Вопреки тому, что Бегин пострадал от советской власти, он всегда тепло говорил о России. Утверждал, что, будучи «в стесненных обстоятельствах в Коми», убедился: русские — самый благородный народ. При всем несовпадении взглядов на проблему ближневосточного урегулирования Бегин был настроен не обострять ситуацию, а сглаживать углы… Возможно, в чем-то он выглядел провинциальнее своих предшественников. Но это была провинциальность в хорошем смысле. Бегин нисколько не выпячивал себя, не выпендривался. Его простодушие проявилось в словах: «Доложите Брежневу о моем предложении с ним встретиться. Я уверен, он меня примет…»
К сожалению, бесхитростность не лучшее качество для политика. Чем в конкретном случае оно обернулось во взаимоотношениях Москвы и Тель-Авива, я вам рассказывал.
— Все, не устаю повторять, познается в сравнении. После Шимона Переса, с порога отвергшего российское посредничество в регионе, меня не могли не привлечь слова Нетаньяху в октябре 1996 года: «Россия должна присутствовать здесь. Мы ценим ее роль как сопредседателя Мадридской мирной конференции». Это разница? Наше знакомство состоялось, когда я был министром иностранных дел, а Нетаньяху только возглавил правительство. Многие арабы предупреждали, что он неприемлем для переговоров. Часть американцев тоже считает: Нетаньяху трудно сдвинуть с места. Но я придерживаюсь мнения, что с ним можно конструктивно разговаривать.
Мой тогдашний приезд в Израиль совпал с возросшей напряженностью на линии прекращения огня между Израилем и Сирией. Дамаск подозревал, что израильтяне в ближайшее время собираются ударить по Сирии и в преддверии этого активизируются в военном плане, проводят на Голанских высотах маневры. Израиль же полагал, что продвижение элитарных сирийских частей к высотам свидетельствует о намерении Дамаска начать наступление и захватить на Голанских высотах плацдарм. Обе стороны не были настроены на новый военный конфликт (что касается Сирии, то еще из моих разговоров с Хафезом Асадом, отцом нынешнего президента, знаю: Сирия никогда не хотела воевать с Израилем один на один). Однако каждую сторону переполняла жгучая подозрительность.
Нетаньяху меня с осторожностью попросил: «Не могли бы вы сейчас на пресс-конференции сказать, что Россия против нарушения соглашения о прекращении огня между Сирией и Израилем?» Я ответил: «Конечно». И сказал. Для Нетаньяху стало неожиданностью также мое согласие выполнить еще одну просьбу: снова полететь в Дамаск и передать Асаду слова о незаинтересованности Израиля в войне.
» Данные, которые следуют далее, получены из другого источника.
(* ===== verification/Notices.v ===== *)
(** * Notices and views

    [protocol/http/rust/src/routine_notice.rs] and the usage of
    [protocol/http/rust/src/payload/chat.rs]: the closed shape of what Team shows a
    Supervisor of its Routines, runs and incidents, and of the notices Admin writes
    to a Team's transcript. *)

From stdpp Require Import base tactics list strings pretty.
From Stdlib Require Import ZArith Lia Ascii.
From S2P Require Import Prelude Text Json Calendar Platform Wire Instants.

#[local] Open Scope Z_scope.

Definition MAX_NOTICE_BATCH : Z := 1024.
Definition MAX_NOTICE_BATCH_BYTES : Z := 112 * 1024.
Definition RUN_STATUSES : list string := ["frozen"; "held"; "leased"]%string.
Definition ROUTINE_STATES : list string := ["active"; "paused"]%string.
Definition MAX_SUMMARY_BYTES : Z := 4 * 1024.
Definition ROUTINE_OUTCOMES : list string :=
  ["skipped"; "scope-changed"; "created"; "changed"; "healthy"; "deleted"; "streak-paused"]%string.
Definition valid_team (v : Value) : bool := is_some (canonical_team_id v).
Definition exact_schedule (v : Value) : bool := is_some (canonical_schedule v).

(** [optional]: null, or a string that fully matches a pattern. *)
Definition optional_text (v : Value) (re : string -> bool) : bool := is_null v || full_value re v.

(** ** Usage *)
Definition MAX_TURN_DURATION_MS : Z := 86400000.
Definition MAX_TURN_USAGE_MODELS : Z := 16.
Definition MAX_TURN_USAGE_TOKENS : Z := 1000000000.
Definition TURN_USAGE_MODEL_FIELDS : list string := ["input_tokens"; "model"; "output_tokens"; "provider"]%string.
(** [[a-z0-9][a-z0-9._-]{0,63}]. *)
Definition TURN_USAGE_ID_RE (s : string) : bool :=
  let first a := is_digit a || is_lower a in
  head_tail first (fun a => first a || one_of "._-" a) 63 s.
Definition usage_model (v : Value) : option (string * string) :=
  ms ← exact_object v TURN_USAGE_MODEL_FIELDS;
  provider ← as_str (field ms "provider");
  model ← as_str (field ms "model");
  if TURN_USAGE_ID_RE provider && TURN_USAGE_ID_RE model
     && whole (field ms "input_tokens") 0 MAX_TURN_USAGE_TOKENS && whole (field ms "output_tokens") 0 MAX_TURN_USAGE_TOKENS
  then Some (provider, model) else None.
Definition model_ltb (a b : string * string) : bool :=
  match String.compare (fst a) (fst b) with Lt => true | Eq => sltb (snd a) (snd b) | Gt => false end.
Definition canonical_turn_usage (v : Value) : option Value :=
  ms ← exact_object v ["duration_ms"; "models"]%string;
  models ← array (field ms "models");
  if negb (whole (field ms "duration_ms") 0 MAX_TURN_DURATION_MS)
     || negb ((1 <=? len models) && (len models <=? MAX_TURN_USAGE_MODELS)) then None
  else
    keys ← mapM usage_model models;
    if windows2 model_ltb keys then Some (object [("duration_ms", field ms "duration_ms"); ("models", VArray models)]%string) else None.
Definition canonical_run_usage (v : Value) : option Value :=
  ms ← exact_object v ["duration_ms"]%string;
  let duration := field ms "duration_ms" in
  if whole duration 0 MAX_TURN_DURATION_MS then Some (object [("duration_ms"%string, duration)]) else None.
(** [notice_usage]: whether the usage is exactly what a notice of the outcome carries. *)
Definition notice_usage (outcome usage : Value) : bool :=
  if is_str outcome "created"
  then is_null usage || match canonical_turn_usage usage with Some admitted => py_eq admitted usage | None => false end
  else if among outcome ROUTINE_OUTCOMES && negb (is_str outcome "healthy") then is_null usage
  else is_some (canonical_run_usage usage).

Section Views.
  Context {PF : Platform} {VO : Vocabulary}.

Definition canonical_disposition (v total : Value) : option Value :=
  ms ← exact_object v ["mode"; "step"]%string;
  mode ← as_str (field ms "mode");
  total ← small_int total;
  if negb (contains OUTPUT_MODES mode) || negb ((1 <=? total) && (total <=? MAX_ROUTINE_STEPS)) then None
  else if (if contains SHOWN_MODES mode then whole (field ms "step") total total else is_null (field ms "step"))
  then Some (object [("mode", VString mode); ("step", field ms "step")]%string)
  else None.

Definition canonical_routine_view (v : Value) : option Value :=
  ms ← exact_object v ["routine_id"; "name"; "schedule"; "timezone"; "timezone_source"; "next_run_at"; "needs_reconfirm";
                       "state"; "deleting"; "plan"; "output"]%string;
  summary ← canonical_summary (field ms "plan");
  if full_value ROUTINE_ID_RE (field ms "routine_id") && exact_name (field ms "name")
     && is_some (canonical_disposition (field ms "output") (at_ summary "steps")) && exact_schedule (field ms "schedule")
     && zoned (field ms "timezone") (field ms "timezone_source") && instant (field ms "next_run_at")
     && is_bool (field ms "needs_reconfirm") && is_bool (field ms "deleting") && among (field ms "state") ROUTINE_STATES
  then Some v else None.
Definition canonical_run_view (v : Value) : option Value :=
  ms ← exact_object v ["run_id"; "routine_id"; "status"; "request_kind"; "assistant_id"; "action"]%string;
  let request :=
    if is_str (field ms "status") "frozen"
    then among (field ms "request_kind") REQUEST_KINDS && valid_assistant (field ms "assistant_id") && valid_action (field ms "action")
    else is_null (field ms "request_kind") && is_null (field ms "assistant_id") && is_null (field ms "action") in
  if full_value ROUTINE_ID_RE (field ms "run_id") && full_value ROUTINE_ID_RE (field ms "routine_id")
     && among (field ms "status") RUN_STATUSES && request
  then Some v else None.
Definition held_step (ms : list (string * Value)) : bool :=
  if is_null (field ms "assistant_id")
  then is_null (field ms "action") && is_null (field ms "position") && is_null (field ms "steps")
  else valid_assistant (field ms "assistant_id") && valid_action (field ms "action")
       && is_some (canonical_position (field ms "position") (field ms "steps")).
Definition canonical_incident_view (v : Value) : option Value :=
  ms ← exact_object v ["run_id"; "routine_id"; "assistant_id"; "action"; "position"; "steps"]%string;
  if full_value ROUTINE_ID_RE (field ms "run_id") && full_value ROUTINE_ID_RE (field ms "routine_id") && held_step ms
  then Some v else None.

Definition notice_valid (ms : list (string * Value)) : bool :=
  let outcome := field ms "outcome" in
  let run_id := field ms "run_id" in
  let routine_outcome := among outcome ROUTINE_OUTCOMES in
  let protection := field ms "protection_lost" in
  valid_team (field ms "team_id") && full_value ROUTINE_ID_RE (field ms "notice_id") && positive (field ms "version")
  && full_value ROUTINE_ID_RE (field ms "routine_id") && exact_name (field ms "name") && optional_text run_id ROUTINE_ID_RE
  && Bool.eqb (is_null run_id) routine_outcome && (is_null run_id || py_eq run_id (field ms "notice_id"))
  && instant (field ms "created_at") && is_some (canonical_notice_detail outcome (field ms "detail"))
  && notice_usage outcome (field ms "usage") && is_bool protection
  && (negb routine_outcome || match protection with VBool false => true | _ => false end).
Definition canonical_notice (v : Value) : option Value :=
  ms ← exact_object v ["team_id"; "notice_id"; "version"; "routine_id"; "name"; "run_id"; "outcome"; "created_at"; "detail";
                       "usage"; "protection_lost"]%string;
  if notice_valid ms then Some v else None.
(** [canonical_notice_batch]. *)
Definition notice_key (v : Value) : option string * option string := (as_str (at_ v "team_id"), as_str (at_ v "notice_id")).
Definition canonical_notice_batch (v : Value) : option Value :=
  ms ← exact_object v ["notices"; "more"]%string;
  more ← match field ms "more" with VBool more => Some more | _ => None end;
  notices ← array (field ms "notices");
  if (MAX_NOTICE_BATCH <? len notices) || (more && match notices with [] => true | _ => false end) then None
  else
    admitted ← mapM canonical_notice notices;
    if MAX_NOTICE_BATCH_BYTES <? encoded_bytes (VArray admitted) then None
    else if bool_decide (base.NoDup (map notice_key notices))
    then Some (object [("notices", VArray admitted); ("more", VBool more)]%string) else None.
End Views.

(** A notice of a Routine's scope change, and one that names a run it is not of. *)
Example notices_read (PF := utc_platform) (VO := plain_vocabulary) :
  let id := "0123456789abcdef0123456789abcdef"%string in
  let notice run outcome detail usage :=
    object [("team_id", text "alpha"); ("notice_id", text id); ("version", int 1); ("routine_id", text id); ("name", text "Report");
            ("run_id", run); ("outcome", text outcome); ("created_at", text "1970-01-01T00:00:00Z"); ("detail", detail);
            ("usage", usage); ("protection_lost", VBool false)]%string in
  is_some (canonical_notice (notice VNull "scope-changed" (object []) VNull)) = true
  /\ is_some (canonical_notice (notice (text id) "denied" (object []) (object [("duration_ms"%string, int 5)]))) = true
  /\ is_some (canonical_notice (notice VNull "denied" (object []) (object [("duration_ms"%string, int 5)]))) = false
  /\ is_some (canonical_notice (notice (text "0") "denied" (object []) VNull)) = false.
Proof. vm_compute. auto. Qed.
Сирия подтвердила, что и она не намерена нарушать соглашение. В результате такой «челночной дипломатии» у нас с Нетаньяху сложились хорошие контакты. Мне просто было ему сказать то, что с предшественниками было бы затруднительно.
Не в пример многим из них Нетаньяху готов был обсуждать «больные» темы, выслушивать и безапелляционно не отвергать реалистичные предложения. Я принимал его и министра иностранных дел Ариэля Шарона в Москве, уже став председателем правительства. Ельцин болел, и мы с супругой давали прием в честь израильской делегации. Накануне сказал Нетаньяху то, что считал чрезвычайно важным: «Вы заинтересованы в безопасности? Тогда объявите сирийцам, что готовы оставить Голанские высоты, уйти с их территории, но при наличии ста ifs (если). Если будет осуществлена демилитаризация, организовано совместное патрулирование и т. д. и т. п.». Биби ничего не ответил… Однако возможность подобным образом ставить перед собеседником вопрос, предлагать ему маневр подразумевает обоюдную расположенность к откровенному диалогу.
Думаю, Нетаньяху, сегодня отступающий от того, что было наработано правительством Ольмерта с арабами и в Аннаполисе, еще не сказал последнего слова. Он, без сомнения, ярый защитник интересов Израиля. После поездки в США и переговоров с Бараком Обамой объявил, что согласен на создание палестинского государства при двух условиях. Первое: его демилитаризация. Но это — полусуверенитет, так как позволяет вторгаться на палестинскую территорию и делать, что заблагорассудится. Второе условие: признание всеми арабскими странами еврейского характера Израиля. На деле оно означает отказ даже от формального права на возвращение палестинских беженцев.